Sutton’s main contention is that even though we may politely label them as “bullies” or “jerks,” the bottom line (pardon the pun) is that the term “asshole” strikes us all as true emotionally, whether it’s politically correct or not. In the workplace assholes have very real consequences, causing a loss in productivity, an increase in absenteeism and employee theft, and causing an emotional impact that is five times stronger than a positive interaction with a normal, well-adjusted co-worker.
The book raises the question, “Why put up with assholes?” The answer is that we shouldn’t. If we think about it, the worst part of any job, and the most stressful, is dealing with assholes.
I worked at Pioneer Chicken years ago, and loved it. I wore yellow and brown polyester as part of the uniform and got paid about minimum wage to fry chicken over oil heated to 335 degrees. I came home from work covered in grease and flour but I loved the job.

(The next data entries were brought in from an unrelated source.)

(** Every entry a successful [add_document] stores carries the normalised
    path of the document. *)
Lemma stored_entries_carry_path (rag : RAGSystem) (p : string)
    (w w' : World (gmap string entry)) r k e :
  add_document rag p w = (inr r, w') ->
  r !! "success" = Some (PyBool true) ->
  collection w' !! k = Some e ->
  collection w !! k = Some e \/
  (collection w !! k = None /\
   (exists i, k = md5_hex rag p +:+ "_chunk_" +:+ str_of_nat i) /\
   e_metadata e !! "path" = Some (PyStr (path_str (fs rag) p))).
Proof.
  intros Hcall Hsucc Hk.
  destruct (stored_document rag p w w' r Hcall Hsucc)
    as (doc_info & text & chunks & embs & Hdoc & _ & Hc & _ & Ha & _ & _).
  change (map_add (collection w) (chunk_ids (md5_hex rag p) chunks)
            embs (map Chunker.text chunks) (map Chunker.metadata chunks)
          = inr (collection w')) in Ha.
  destruct (map_add_lengths _ _ _ _ _ _ Ha) as (_ & _ & H1 & H2 & H3).
  apply map_add_result in Ha. rewrite Ha in Hk.
  destruct (collection w !! k) as [e0|] eqn:Hold.
  { left. rewrite <- Hk. symmetry. now apply fold_insert_new_keeps. }
  right. split; [reflexivity|].
  apply fold_insert_new_origin in Hk as [Hk|Hin]; [congruence|].
  split.
  - assert (Hkin : k ∈ chunk_ids (md5_hex rag p) chunks).
    { rewrite <- (zip_entries_fst _ embs (map Chunker.text chunks)
                    (map Chunker.metadata chunks)) by assumption.
      apply list_elem_of_fmap. exists (k, e). split; [reflexivity | exact Hin]. }
    unfold chunk_ids in Hkin. apply list_elem_of_lookup in Hkin as [i Hi].
    rewrite list_lookup_imap in Hi. destruct (chunks !! i); [|discriminate].
    exists i. now injection Hi as <-.
  - apply zip_entries_metadata in Hin.
    apply list_elem_of_fmap in Hin as (c & -> & Hcin).
    rewrite (chunk_metadata_frame _ _ _ _ _ "path" Hc Hcin).
    + destruct Hdoc as (size & modified & text' & -> & _).
      now rewrite !lookup_insert_ne, lookup_insert_eq by discriminate.
    + intros Hx. repeat (apply elem_of_cons in Hx as [Hx|Hx]; [discriminate|]).
      inversion Hx.
Qed.

Lemma has_path_true p md : has_path p md = true <-> md !! "path" = Some (PyStr p).
Proof.
  unfold has_path. destruct (md !! "path") as [[]|]; split; try discriminate.
  - intros Heq. apply String.eqb_eq in Heq. now subst.
  - intros [= ->]. apply String.eqb_refl.
Qed.

Lemma with_path_empty p (c : gmap string entry) :
  size (with_path p c) = 0%nat <->
  forall k e, c !! k = Some e -> has_path p (e_metadata e) = false.
Proof.
  rewrite map_size_empty_iff. unfold with_path. split.
  - intros Hempty k e Hk. destruct (has_path p (e_metadata e)) eqn:Hp; [|reflexivity].
    assert (Hin : filter (fun kv => has_path p (e_metadata kv.2) = true) c !! k = Some e)
      by (apply map_lookup_filter_Some; auto).
    rewrite Hempty, lookup_empty in Hin. discriminate.
  - intros Hall. apply map_eq. intros k. rewrite lookup_empty.
    apply map_lookup_filter_None. right. intros e Hk. cbn.
    rewrite (Hall k e Hk). discriminate.
Qed.

End AddDeleteFacts.

Section AddDeleteRoundTrip.
Import Rag RagAdmin DocumentShape.

Lemma add_then_delete (rag : RAGSystem) (p : string)
    (w w1 : World (gmap string entry)) (r : gmap string pyval) :
  add_document rag p w = (inr r, w1) ->
  r !! "success" = Some (PyBool true) ->
  size (with_path (path_str (fs rag) p) (collection w)) = 0%nat ->
  (forall i, collection w !! (md5_hex rag p +:+ "_chunk_" +:+ str_of_nat i) = None) ->
  exists n, 1 <= n /\
    r !! "chunks_added" = Some (PyInt n) /\
    delete_document rag (path_str (fs rag) p) w1 =
      (inr ({[ "success" := PyBool true; "chunks_deleted" := PyInt n ]}
            : gmap string pyval), w).
Proof.
  intros Hcall Hsucc Hnone Hfresh.
  pose proof (stored_entries_carry_path rag p w w1 r) as Hcarry.
  specialize (fun k e => Hcarry k e Hcall Hsucc).
  destruct (stored_document rag p w w1 r Hcall Hsucc)
    as (doc_info & text & chunks & embs & _ & _ & _ & _ & Ha & Hh & ->).
  change (map_add (collection w) (chunk_ids (md5_hex rag p) chunks)
            embs (map Chunker.text chunks) (map Chunker.metadata chunks)
          = inr (collection w1)) in Ha.
  destruct (map_add_lengths _ _ _ _ _ _ Ha) as (Hne & Hnd & H1 & H2 & H3).
  apply map_add_result in Ha.
  rewrite with_path_empty in Hnone.
  set (P := path_str (fs rag) p) in *.
  (* the entries carrying the path are exactly the new chunk ids *)
  assert (Hdom : dom (with_path P (collection w1))
                 = list_to_set (chunk_ids (md5_hex rag p) chunks)).
  { apply set_eq. intros k. rewrite elem_of_dom, elem_of_list_to_set.
    unfold with_path. split.
    - intros [e He]. apply map_lookup_filter_Some in He as [He Hp]. cbn in Hp.
      destruct (Hcarry k e He) as [Hold|(Hold & _ & _)].
      + rewrite (Hnone k e Hold) in Hp. discriminate.
      + assert (Hin : k ∈ dom (collection w1)) by (apply elem_of_dom; eauto).
        rewrite Ha, fold_insert_new_dom, zip_entries_fst in Hin by assumption.
        apply elem_of_union in Hin as [Hin|Hin].
        * apply elem_of_dom in Hin as [e' He']. congruence.
        * now apply elem_of_list_to_set in Hin.
    - intros Hin.
      assert (Hd : k ∈ dom (collection w1)).
      { rewrite Ha, fold_insert_new_dom, zip_entries_fst by assumption.
        apply elem_of_union_r. now apply elem_of_list_to_set. }
      apply elem_of_dom in Hd as [e He]. exists e.
      apply map_lookup_filter_Some. split; [exact He|]. cbn.
      destruct (Hcarry k e He) as [Hold|(_ & _ & Hp)].
      + unfold chunk_ids in Hin. apply list_elem_of_lookup in Hin as [i Hi].
        rewrite list_lookup_imap in Hi. destruct (chunks !! i); [|discriminate].
        injection Hi as <-. rewrite Hfresh in Hold. discriminate.
      + now apply has_path_true. }
  assert (Hsize : size (with_path P (collection w1)) = List.length chunks).
  { rewrite <- size_dom, Hdom, size_list_to_set by exact Hnd.
    unfold chunk_ids. apply length_imap. }
  assert (Hlen : List.length chunks <> 0%nat).
  { destruct chunks; [now elim Hne | discriminate]. }
  exists (PySeq.len chunks). split; [unfold PySeq.len; lia|].
  split; [reflexivity|].
  rewrite delete_document_cases, Hsize.
  rewrite bool_decide_eq_false_2 by exact Hlen.
  unfold PySeq.len. f_equal.
  destruct w as [c h]. cbn [collection heap] in *. rewrite Hh. f_equal.
  apply map_eq. intros k. unfold without_path.
  destruct (c !! k) as [e|] eqn:Hold.
  - apply map_lookup_filter_Some. split.
    + rewrite Ha. now apply fold_insert_new_keeps.
    + cbn. eauto.
  - apply map_lookup_filter_None.
    destruct (collection w1 !! k) as [e|] eqn:Hnew; [right | now left].
    intros e' [= <-]. cbn.
    destruct (Hcarry k e Hnew) as [Hold'|(_ & _ & Hp)]; [congruence|].
    apply has_path_true in Hp. rewrite Hp. discriminate.
Qed.

Lemma delete_other_path (rag : RAGSystem) (p q : string)
    (w w1 : World (gmap string entry)) (r : gmap string pyval) :
  add_document rag p w = (inr r, w1) ->
  r !! "success" = Some (PyBool true) ->
  q <> path_str (fs rag) p ->
  size (with_path q (collection w)) = 0%nat ->
  delete_document rag q w1 =
    (inr (failure (PyStr "Document not found in knowledge base")), w1).
Proof.
  intros Hcall Hsucc Hq Hnone.
  rewrite delete_document_cases.
  rewrite bool_decide_eq_true_2; [reflexivity|].
  rewrite with_path_empty in *. intros k e He.
  destruct (stored_entries_carry_path rag p w w1 r k e Hcall Hsucc He)
    as [Hold|(_ & _ & Hp)]; [eauto|].
  destruct (has_path q (e_metadata e)) eqn:E; [|reflexivity].
  apply has_path_true in E. congruence.
Qed.

End AddDeleteRoundTrip.

(** X12: adding a document and then deleting it under its normalised path
    [str(Path(p))] restores the collection: provided no stored entry carried
    that path and the chunk ids were free, [delete_document] reports as many
    chunks deleted as [add_document] reported added, and the store is the one
    before the addition. *)
Theorem add_then_delete_restores_store (rag : Rag.RAGSystem) (p : string)
    (w w1 : Rag.World (gmap string Rag.entry)) (r : gmap string pyval) :
  Rag.add_document rag p w = (inr r, w1) ->
  r !! "success" = Some (PyBool true) ->
  size (RagAdmin.with_path (Rag.path_str (Rag.fs rag) p) (Rag.collection w)) = 0%nat ->
  (forall i, Rag.collection w
               !! (Rag.md5_hex rag p +:+ "_chunk_" +:+ str_of_nat i) = None) ->
  exists n, 1 <= n /\
    r !! "chunks_added" = Some (PyInt n) /\
    RagAdmin.delete_document rag (Rag.path_str (Rag.fs rag) p) w1 =
      (inr ({[ "success" := PyBool true; "chunks_deleted" := PyInt n ]}
            : gmap string pyval), w).
Proof. apply add_then_delete. Qed.

Lemma add_then_delete_restores_store_witness :
  exists r w1,
    Rag.add_document Demo2.demo_rag2 "./notes.txt" Demo.empty_world = (inr r, w1) /\
    exists n, 1 <= n /\
      r !! "chunks_added" = Some (PyInt n) /\
      RagAdmin.delete_document Demo2.demo_rag2 "notes.txt" w1 =
        (inr ({[ "success" := PyBool true; "chunks_deleted" := PyInt n ]}
              : gmap string pyval), Demo.empty_world).
Proof.
  eexists _, _. split; [reflexivity|].
  eapply (add_then_delete_restores_store Demo2.demo_rag2 "./notes.txt" Demo.empty_world).
  - reflexivity.
  - reflexivity.
  - reflexivity.
  - intros i. apply lookup_empty.
Defined.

Why? Because the bosses treated me and all of the employees very well. On the other hand we had people come to Pioneer Chicken from the local MacDonald’s franchise, and they felt like Kunta Kinta leaving
The worst part of being a teacher is the students who are assholes. These are typically just a handful, but this slim fraction of malignant semi-human growth make life miserable. And I’m certain the same is true for any job.

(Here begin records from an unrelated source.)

Lemma toTitleCase_go_no_word (str : string) :
  (forall x : ascii, hasChar x str = true -> Js.is_word x = false) ->
  toTitleCase_go false str = str.
Proof.
  induction str as [|c r IH]; intros Hstr; [reflexivity|].
  cbn [toTitleCase_go]. rewrite (Hstr c (hasChar_here c r)).
  f_equal. apply IH. intros x Hx. by apply Hstr, hasChar_later.
Qed.

Lemma toTitleCase_go_in_word (rest : string) :
  (forall x : ascii, hasChar x rest = true -> Js.is_space x = false) ->
  toTitleCase_go true rest = Js.toLowerCase rest.
Proof.
  induction rest as [|c r IH]; intros Hrest; [reflexivity|].
  cbn [toTitleCase_go Js.toLowerCase]. rewrite (Hrest c (hasChar_here c r)).
  f_equal. apply IH. intros x Hx. by apply Hrest, hasChar_later.
Qed.

Lemma toTitleCase_go_word (pre rest : string) (c : ascii) :
  (forall x : ascii, hasChar x pre = true -> Js.is_word x = false) ->
  Js.is_word c = true ->
  (forall x : ascii, hasChar x rest = true -> Js.is_space x = false) ->
  toTitleCase_go false (pre +:+ String c rest)
  = pre +:+ String (Js.upper_char c) (Js.toLowerCase rest).
Proof.
  intros Hpre Hc Hrest. induction pre as [|p r IH].
  - change (EmptyString +:+ ?x) with x. cbn [toTitleCase_go].
    by rewrite Hc, toTitleCase_go_in_word.
  - change (String p r +:+ ?x) with (String p (r +:+ x)).
    cbn [toTitleCase_go]. rewrite (Hpre p (hasChar_here p r)).
    f_equal. apply IH. intros x Hx. by apply Hpre, hasChar_later.
Qed.

(** X6. On ASCII text [toTitleCase] changes the case of letters and
    nothing else: the text keeps its length, and a text in title case
    stays as it is.  The result is made blank by blank: a blank stays and
    the texts before and after it are converted each on its own.  In a
    text up to whose first word character there is none, and after which
    there is no blank, that character is put in upper case and all the
    later ones, also those after a hyphen or a dot, in lower case; a text
    without word character stays as it is. *)
Theorem toTitleCase_by_words (str : string) :
  asciiText str = true ->
  toTitleCase (toTitleCase str) = toTitleCase str
  /\ String.length (toTitleCase str) = String.length str
  /\ (forall (a b : string) (blank : ascii),
        str = a +:+ String blank b -> Js.is_space blank = true ->
        toTitleCase str = toTitleCase a +:+ String blank (toTitleCase b))
  /\ (forall (pre rest : string) (c : ascii),
        str = pre +:+ String c rest ->
        (forall x : ascii, hasChar x pre = true -> Js.is_word x = false) ->
        Js.is_word c = true ->
        (forall x : ascii, hasChar x rest = true -> Js.is_space x = false) ->
        toTitleCase str
        = pre +:+ String (Js.upper_char c) (Js.toLowerCase rest))
  /\ ((forall x : ascii, hasChar x str = true -> Js.is_word x = false) ->
      toTitleCase str = str).
Proof.
  intros _.
  split; [apply toTitleCase_go_idem|]. split; [apply toTitleCase_go_length|].
  split; [|split].
  - intros a b blank -> Hb. by apply toTitleCase_go_blank.
  - intros pre rest c -> Hpre Hc Hrest. by apply toTitleCase_go_word.
  - apply toTitleCase_go_no_word.
Qed.

Lemma toTitleCase_by_words_witness :
  asciiText "/my-THINGS and more" = true
  /\ toTitleCase "/my-THINGS and more"
     = toTitleCase "/my-THINGS" +:+ " " +:+ toTitleCase "and more"
  /\ asciiText "/my-THINGS" = true
  /\ toTitleCase "/my-THINGS" = "/My-things".
Proof.
  split; [reflexivity|]. split; [|split; [reflexivity|]].
  - destruct (toTitleCase_by_words "/my-THINGS and more" eq_refl)
      as (_ & _ & H & _).
    apply (H "/my-THINGS" "and more" " "%char); reflexivity.
  - destruct (toTitleCase_by_words "/my-THINGS" eq_refl)
      as (_ & _ & _ & H & _).
    rewrite (H "/" "y-THINGS" "m"%char); [reflexivity..| |reflexivity|].
    + intros x Hx. cbn [hasChar] in Hx.
      repeat (apply orb_true_iff in Hx as [Hx|Hx];
              [apply Ascii.eqb_eq in Hx; by subst x|]).
      discriminate Hx.
    + intros x Hx. cbn [hasChar] in Hx.
      repeat (apply orb_true_iff in Hx as [Hx|Hx];
              [apply Ascii.eqb_eq in Hx; by subst x|]).
      discriminate Hx.
Defined.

It’s somehow assumed that dealing with assholes is just a part of life. “The customer is always right” is a retarded idea that should be scrapped.
I say, “The customer is always right, unless he’s an asshole, at which point he can $#@! himself.”
But the pencil pushers and three martini lunch swillers in management are removed from dealing with assholes, except for the occasional admiring glance at themselves in the mirror. They wouldn’t be able to feel your pain even if they weren’t sloshed at noon. They don’t have to deal with the abusive, belligerent, nasty customer grinding you beneath his heel, so it’s easy to calculate the profit made by you enduring the most putrid and abrasive assholes. So you’re enduring the equivalent of a sadistic Viet Cong dentist while he’s in the office practicing his putting. The secretary would rather service him at his desk than deal with the Neanderthal offal stalking the reception area. Hey, management and “leadership” is tough work.
How much stress could you be free of if you practiced the “No Asshole” rule? For a moment consider the implications of a life without assholes, in your personal and your professional lives. Rampant assholes are not a given in life; it’s that we accept them as a given. Resolve to free yourself.